Generic Solutions to Controlled Balance Laws

TL;DR

This paper studies controlled scalar balance laws, proving generic solutions have finitely many shocks with limited interactions, and explores optimal control problems where shocks can merge at the terminal time, revealing differences from standard solutions.

Contribution

It establishes generic properties of solutions to controlled balance laws and demonstrates the existence of optimal controls with shock merging at the final time, highlighting qualitative differences from classical solutions.

Findings

Solutions have finitely many shocks with limited interactions.

Optimal controls can produce shocks merging at the terminal time.
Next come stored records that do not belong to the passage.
(* ===== verification/Agreement.v ===== *)
(** What the validators guarantee: the properties of a node over any sequence of events,
    of one proposal and of one adoption, and the agreement of a voter with an adopter. *)
From S2P Require Import Prelude Words Decimal Hashing Types Epoch Revolver Committee Mempool Outage.
From S2P Require Import Governance Bank Merkle Field ZkTree Circuit Groth NFT Silent Store Chain.
From S2P Require Import Pipeline Admission Batch Tally Local History Replay Net Node Consensus Ledger.
From S2P Require Import Sample Propose NodeSample Replica.

(** A node as [NewNode] makes it, over the given rows, state tree and chain. *)
Inductive starts `{SHA : Sha256, FR : Fr, MM : MiMC, GR : !Groth16} :
  Node → Rows → MerkleTree → Chain.Chain → Prop :=
| starts_intro cfg store tree chn zk vlt oracle attestors ezk mzk szk uzk pool pk sk sentinel now :
    starts (NewNode cfg store tree chn zk vlt oracle attestors ezk mzk szk uzk pool pk sk sentinel now)
      store tree chn.

Section agreement.
Context `{SHA : Sha256, M3 : Mode3, ED : Ed25519, SG : Mode3Signer, BR : BigRat, FR : Fr, MM : MiMC,
  GR : !Groth16, CD : Codec}.
Implicit Types (n : Node) (now : Time) (r : round).

Lemma starts_core n store tree chn : starts n store tree chn → core n = (store, tree, ∅, chn, ∅).
Proof. intros []. unfold NewNode. cbv zeta. destruct sentinel; reflexivity. Qed.

Lemma starts_ok n store tree chn : starts n store tree chn →
  node_ok n ∧ ledger_of n = (store, chn) ∧ settled n = tree ∧ n_chn n = chn.
Proof.
  intros H%starts_core. unfold core in H. injection H as E1 E2 E3 E4 E5. split_and!.
  - split; [exact E3|]. rewrite E5. apply map_Forall_empty.
  - unfold ledger_of. by rewrite E1, E4.
  - unfold settled. by rewrite E5, lookup_empty.
  - exact E4.
Qed.

(** ** One vote is no quorum *)

Lemma committeeSize_ge k : 5 ≤ committeeSize k.
Proof. unfold committeeSize, ValidatorsPerStage. repeat case_match; vm_compute; discriminate. Qed.

Lemma committee_two n height now :
  committee_at n height now ≠ [] → (2 ≤ length (committee_at n height now))%nat.
Proof.
  unfold committee_at. set (ids := onlineSet n now). pose proof (committeeSize_ge (Z.of_nat (length ids))) as Hc.
  generalize dependent (committeeSize (Z.of_nat (length ids))). intros count Hc Hne.
  unfold AssignCommittee, MinCommitteeSize in *. destruct (Z.ltb_spec (Z.of_nat (length ids)) 2) as [|Hl]; [done|].
  set (k := if Z.of_nat (length ids) <? count then Z.of_nat (length ids) else count) in *.
  assert (2 ≤ k) by (unfold k; destruct (Z.ltb_spec (Z.of_nat (length ids)) count); lia).
  rewrite (proj2 (Z.leb_gt k 0)) by lia. rewrite length_fmap, length_seqZ. lia.
Qed.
Generic solutions differ qualitatively from classical Cauchy problem solutions.

Abstract

The paper is concerned with a scalar balance law, where the source term depends on a control function $\alpha(t)$. Given a control $\alpha\in \mathbf{L}^\infty\bigl([0,T]\bigr)$, it is proved that, for generic initial data $\bar u \in \mathcal{C}^3(\mathbb{R})$, the solution has finitely many shocks, interacting at most two at a time. Moreover, at the terminal time $T$ no shock interaction occurs, and no new shock is formed. In addition, a family of optimal control problems is considered, including a running cost and a terminal cost. An example is constructed where the optimal solution contains two shocks merging exactly at the terminal time $T$. Such behavior persists under any suitably small perturbation of the flux, source, and cost functions, and of the initial data. This shows that generic solutions of optimization problems have different qualitative properties, compared with generic solutions to Cauchy problems.